Men who thought giving their moms flowers for Mother's Day was enough to show their appreciation might have another think coming. According to a report published in the current issue of the journal Science, having boys actually shortened the life span of mothers in preindustrial times. Raising daughters, in contrast, had a positive effect on a woman's longevity.

Samuli Helle of the University of Turku in Finland and his colleagues analyzed church records from 1640 to 1870 to investigate how total family size and the number of children produced affected the longevity of 375 nomadic Sami women in northern Scandivania. In order to focus on long-term effects, the researchers studied only postmenopausal women who lived to be more than 50 years of age. They found that neither the total number of children born nor the number of offspring raised to adulthood affected how long a mother would live. Bearing a son, however, significantly shortened a woman's life by an average of 34 weeks compared with giving birth to a daughter. What is more, the team determined that raising daughters to adulthood had enough of a positive effect to overcome the sons' detrimental influence.

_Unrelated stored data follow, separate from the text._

Lemma readHeader_spec s s' o : ready s -> readHeader s = (s', o) ->
  same_config s s' /\ lastValidOffset s' = lastValidOffset s /\
  match parse_header (maxRecordSize s) (send s) (sstream s) with
  | inl e => o = None /\ err s' = e
  | inr len => o = Some len /\ err s' = None /\
               sstream s' = drop 12 (sstream s) /\ (12 <= length (sstream s))%nat
  end.
Proof.
  intros (He & Hs). unfold readHeader, parse_header.
  destruct (io_ReadFull_spec Crc.headerSize (br s) Hs) as (b & Hb1 & Hb2 & Hr).
  cbn [br with_record] in Hr |- *. unfold Crc.headerSize in *. fold (sstream s) in Hr.
  destruct (decide (12 <= length (sstream s))%nat) as [Hl|Hl].
  - destruct Hr as [-> Hst]. rewrite (decide_False (P:=(_ < 12)%nat)) by lia.
    rewrite take_take, Nat.min_l, skipn_firstn_comm, take_take, Nat.min_l by lia.
    case_decide; [intros [= <- <-]; by repeat split|]. simpl.
    case_decide; intros [= <- <-]; by repeat split.
  - destruct Hr as [-> Hst]. rewrite (decide_True (P:=(_ < 12)%nat)) by lia.
    rewrite is_eof_eof_error. unfold short_read. fold (send s).
    destruct (decide (sstream s = [])) as [E|E].
    + rewrite E, bool_decide_eq_false_2, eof_error_false by (intros []; done).
      rewrite bool_decide_eq_true_2, andb_true_r by done.
      destruct (is_eof (send s)) eqn:Ee; intros [= <- <-]; split_and!; try by repeat split.
      simpl. by rewrite torn_not_eof.
    + rewrite (bool_decide_eq_false_2 (sstream s = [])), andb_false_r by done.
      rewrite torn_eof_error. intros [= <- <-]. by repeat split.
Qed.

Lemma parse_frame_header max en l :
  parse_frame max en l =
  match parse_header max en l with
  | inl None => FEnd
  | inl (Some e) => FErr e
  | inr len =>
    let n := Z.to_nat len in
    let rest := drop 12 l in
    if decide (length rest < n + 4)%nat then FErr (torn en)
    else if decide (Crc.computeMaskedCRC (take n rest) <> le_get (take 4 (drop n rest)))
    then FErr ErrDataCorrupted
    else FRec (take n rest) (drop (n + 4) rest)
  end.
Proof.
  unfold parse_frame, parse_header. case_decide; [by destruct (_ && _)|].
  case_decide; [done|]. by case_decide.
Qed.

Lemma take_overwrite n b d : length d = n -> take n (overwrite b d) = d.
Proof. intros <-. unfold overwrite. by rewrite take_app_length. Qed.

(** The payload: [n] bytes off the stream, or its end. *)
Lemma read_payload n b d e b' : (0 < br_size b)%nat ->
  (if decide (0 < n)%nat then io_ReadFull n b else ([], None, b)) = (d, e, b') ->
  br_size b' = br_size b /\ src_end (br_src b') = src_end (br_src b) /\
  if decide (n <= length (stream b))%nat
  then d = take n (stream b) /\ e = None /\ stream b' = drop n (stream b)
  else exists e', e = Some e' /\ torn e' = torn (src_end (br_src b)).
Proof.
  intros Hs. destruct (decide (0 < n)%nat) as [H0|H0].
  - destruct (io_ReadFull_spec n b Hs) as (b1 & ? & ? & Hp). case_decide.
    + destruct Hp as [-> ?]. by intros [= <- <- <-].
    + destruct Hp as [-> ?]. intros [= <- <- <-]. do 2 (split; [done|]).
      eexists. split; [done|]. apply torn_eof_error.
  - intros [= <- <- <-]. rewrite decide_True by lia. by replace n with 0%nat by lia.
Qed.

Lemma Scan_spec s s' ok : ready s -> Scan s = (s', ok) ->
  same_config s s' /\
  match parse_frame (maxRecordSize s) (send s) (sstream s) with
  | FEnd => ok = false /\ err s' = None /\ lastValidOffset s' = lastValidOffset s
  | FErr e => ok = false /\ err s' = Some e /\ lastValidOffset s' = lastValidOffset s
  | FRec r rest =>
    ok = true /\ ready s' /\ Record_ s' = r /\ sstream s' = rest /\
    offset s' = lastValidOffset s /\
    lastValidOffset s' = i64 (lastValidOffset s + Crc.frameOverhead + Z.of_nat (length r))
  end.
Proof.
  intros Hr. unfold Scan. rewrite (proj1 Hr), parse_frame_header.
  destruct (readHeader s) as [s1 o] eqn:Eh.
  apply readHeader_spec in Eh as ((Hz1 & Hn1 & Hk1 & Hm1) & Hv1 & Hh); [|done].
  destruct (parse_header _ _ _) as [e|len].
  { destruct Hh as [-> He1]. intros [= <- <-]. split; [done|]. destruct e; auto. }
  destruct Hh as (-> & He1 & Hst & Hlen).
  set (n := Z.to_nat len). set (buf1 := if decide (length (buf s1) < n)%nat then _ else _).
  cbn [with_record with_offset br].
  destruct (if decide (0 < n)%nat then io_ReadFull n (br s1) else ([], None, br s1))
    as [[d e] b] eqn:Ep.
  apply read_payload in Ep as (Hz2 & Hn2 & Hp); [|destruct Hr; lia].
  fold (sstream s1) in Hp. fold (send s1) in Hn2, Hp. rewrite Hst in Hp. cbn zeta.
  rewrite length_drop in *. cbn [buf with_record with_offset with_br br].
  destruct (decide (n <= length (sstream s) - 12)%nat) as [Hle|Hle].
  - destruct Hp as (-> & -> & Hst2).
    destruct (io_ReadFull_spec Crc.footerSize b) as (b3 & Hz3 & Hn3 & Hf);
      [destruct Hr; lia|].
    unfold Crc.footerSize in *. rewrite Hst2, !length_drop in Hf.
    destruct (decide (4 <= length (sstream s) - 12 - n)%nat) as [H4|H4].
    + destruct Hf as [-> Hst3].
      assert (length (take n (drop 12 (sstream s))) = n) as Hln
        by (rewrite length_take, length_drop; lia).
      rewrite take_overwrite by done. rewrite (decide_False (P:=(_ < n + 4)%nat)) by lia.
      case_decide; intros [= <- <-]; (split; [solve_config|]).
      { simpl. auto. }
      split_and!; try done; simpl.
      * split; simpl; [done|destruct Hr; lia].
      * unfold Record_. simpl. by rewrite take_overwrite.
      * unfold sstream. simpl. by rewrite Hst3, drop_drop.
      * by rewrite Hln.
    + destruct Hf as [-> Hst3]. rewrite (decide_True (P:=(_ < n + 4)%nat)) by lia.
      intros [= <- <-]. split; [solve_config|]. simpl.
      rewrite torn_eof_error, Hn2. unfold send in *. rewrite Hn1. auto.
  - destruct Hp as (e' & -> & Ht). rewrite decide_True by lia.
    intros [= <- <-]. split; [solve_config|]. simpl.
    unfold send in *. rewrite Ht, Hn1. auto.
Qed.

(** ** The whole stream *)
Fixpoint parse_all (fuel : nat) (max : Z) (en : error) (l : list byte)
  : list (list byte) * option error :=
  match fuel with
  | O => ([], Some (Msg "recordio: scanner makes no progress"))
  | S fuel =>
    match parse_frame max en l with
    | FEnd => ([], None)
    | FErr e => ([], Some e)
    | FRec r rest => let '(rs, e) := parse_all fuel max en rest in (r :: rs, e)
    end
  end.

(** The reference reading of a byte string that ends with [en]. *)
Definition parse_stream (max : Z) (en : error) (l : list byte)
  : list (list byte) * option error := parse_all (S (length l)) max en l.

Lemma parse_frame_shorter max en l r rest :
  parse_frame max en l = FRec r rest -> (length rest + 16 + length r <= length l)%nat.
Proof.
  unfold parse_frame. case_decide; [by destruct (_ && _)|].
  do 4 (case_decide; [done|]). intros [= <- <-].
  rewrite length_take, !length_drop in *. lia.
Qed.

Lemma parse_all_fuel f1 f2 max en l :
  (length l < f1)%nat -> (length l < f2)%nat ->
  parse_all f1 max en l = parse_all f2 max en l.
Proof.
  revert f2 l. induction f1 as [|f1 IH]; intros [|f2] l H1 H2; try lia. simpl.
  destruct (parse_frame max en l) eqn:E; try done.
  apply parse_frame_shorter in E. by rewrite (IH f2) by lia.
Qed.

Lemma parse_stream_unfold max en l :
  parse_stream max en l =
  match parse_frame max en l with
  | FEnd => ([], None)
  | FErr e => ([], Some e)
  | FRec r rest => let '(rs, e) := parse_stream max en rest in (r :: rs, e)
  end.
Proof.
  unfold parse_stream at 1. simpl. destruct (parse_frame max en l) eqn:E; try done.
  apply parse_frame_shorter in E. unfold parse_stream.
  by rewrite (parse_all_fuel _ (S (length rest))) by lia.
Qed.

Lemma scan_loop_spec fuel s acc rs s' :
  ready s -> (length (sstream s) < fuel)%nat -> scan_loop fuel s acc = (rs, s') ->
  exists rs', rs = acc ++ rs' /\
    (rs', err s') = parse_stream (maxRecordSize s) (send s) (sstream s) /\
    lastValidOffset s' = (if decide (rs' = []) then lastValidOffset s
      else i64 (lastValidOffset s + Z.of_nat (length (frames rs')))).
Proof.
  revert s acc. induction fuel as [|fuel IH]; intros s acc Hr Hf; [lia|].
  simpl. destruct (Scan s) as [s1 ok] eqn:E.
  apply Scan_spec in E as [(Hz & Hn & Hk & Hm) E]; [|done].
  rewrite parse_stream_unfold. destruct (parse_frame _ _ _) eqn:Ep.
  - destruct E as (-> & He & Hv). intros [= <- <-]. exists []. by rewrite app_nil_r, He.
  - destruct E as (-> & He & Hv). intros [= <- <-]. exists []. by rewrite app_nil_r, He.
  - destruct E as (-> & Hr1 & Hrec & Hst & _ & Hv). intros Hl.
    pose proof (parse_frame_shorter _ _ _ _ _ Ep).
    apply IH in Hl as (rs' & -> & Hp & Hv'); [|done|rewrite Hst; lia].
    rewrite Hm, Hn, Hst in Hp. rewrite <-Hp, Hrec in *.
    exists (r :: rs'). split; [by rewrite <-app_assoc|]. split; [done|].
    rewrite Hv', (decide_False (P := r :: rs' = [])) by done. rewrite frames_cons, length_app, Nat2Z.inj_add, length_frame.
    rewrite Hv. case_decide as E0; [subst rs'|].
    + f_equal. simpl. lia.
    + rewrite i64_add. f_equal. lia.
Qed.

Lemma scan_all_spec s rs s' :
  ready s -> scan_all s = (rs, s') ->
  (rs, err s') = parse_stream (maxRecordSize s) (send s) (sstream s) /\
  lastValidOffset s' = (if decide (rs = []) then lastValidOffset s
      else i64 (lastValidOffset s + Z.of_nat (length (frames rs)))).
Proof.
  intros Hr E. apply scan_loop_spec in E as (rs' & -> & E); [done|done|].
  unfold sstream. lia.
Qed.

(** *** Frames read back *)
Definition fits (max : Z) (r : list byte) : Prop :=
  Z.of_nat (length r) <= max /\ is_u64 (Z.of_nat (length r)).

Lemma le_get_put_u32 v : is_u32 v -> le_get (le_put 4 v) = v.
Proof. intros H. rewrite le_get_put. by apply u32_small. Qed.
Lemma le_get_put_u64 v : is_u64 v -> le_get (le_put 8 v) = v.
Proof. intros H. rewrite le_get_put. by apply u64_small. Qed.

Lemma le_get_footer r : le_get (footer_of r) = Crc.computeMaskedCRC r.
Proof. apply le_get_put_u32, Crc.computeMaskedCRC_range. Qed.

Lemma take8_header len l : take 8 (header_of len ++ l) = le_put 8 len.
Proof.
  unfold header_of. rewrite <-app_assoc. apply take_app_exact. by rewrite length_le_put.
Qed.
Lemma drop8_header len l :
  take 4 (drop 8 (header_of len ++ l)) = le_put 4 (Crc.computeMaskedCRC (le_put 8 len)).
Proof.
  unfold header_of. rewrite <-app_assoc, (drop_app_exact (le_put 8 len)) by by rewrite length_le_put.
  apply take_app_exact. by rewrite length_le_put.
Qed.
Lemma drop12_header len l : drop 12 (header_of len ++ l) = l.
Proof. apply drop_app_exact. by rewrite length_header_of. Qed.

(** A good header is accepted; what follows is up to the rest. *)
Lemma parse_frame_good_header max en len rest : is_u64 len ->
  parse_frame max en (header_of len ++ rest) =
  if decide (max < len) then FErr ErrRecordTooLarge else
  let n := Z.to_nat len in
  if decide (length rest < n + 4)%nat then FErr (torn en)
  else if decide (Crc.computeMaskedCRC (take n rest) <> le_get (take 4 (drop n rest)))
  then FErr ErrDataCorrupted
  else FRec (take n rest) (drop (n + 4) rest).
Proof.
  intros Hl. unfold parse_frame.
  rewrite decide_False by (rewrite length_app, length_header_of; unfold Crc.headerSize; lia).
  rewrite take8_header, drop8_header, drop12_header, le_get_put_u64 by done.
  rewrite le_get_put_u32 by apply Crc.computeMaskedCRC_range.
  by rewrite decide_False by (intros H; by apply H).
Qed.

To explain how sons shorten their mothers' lives, the scientists propose that giving birth to heavier babies was more taxing for women in preindustrial times. Moreover, carrying a boy is associated with higher levels of testosterone (which can suppress the immune system) for mothers-to-be. Grown daughters were more likely to stay within the family to help their aging mothers with everyday tasks. The findings, though intriguing, probably don't translate to modern mothers, because these effects are no doubt dampened by modern medicine and the reduced numbers of children that today's mothers bear. But it's something to keep in mind next year while shopping for Mother's Day.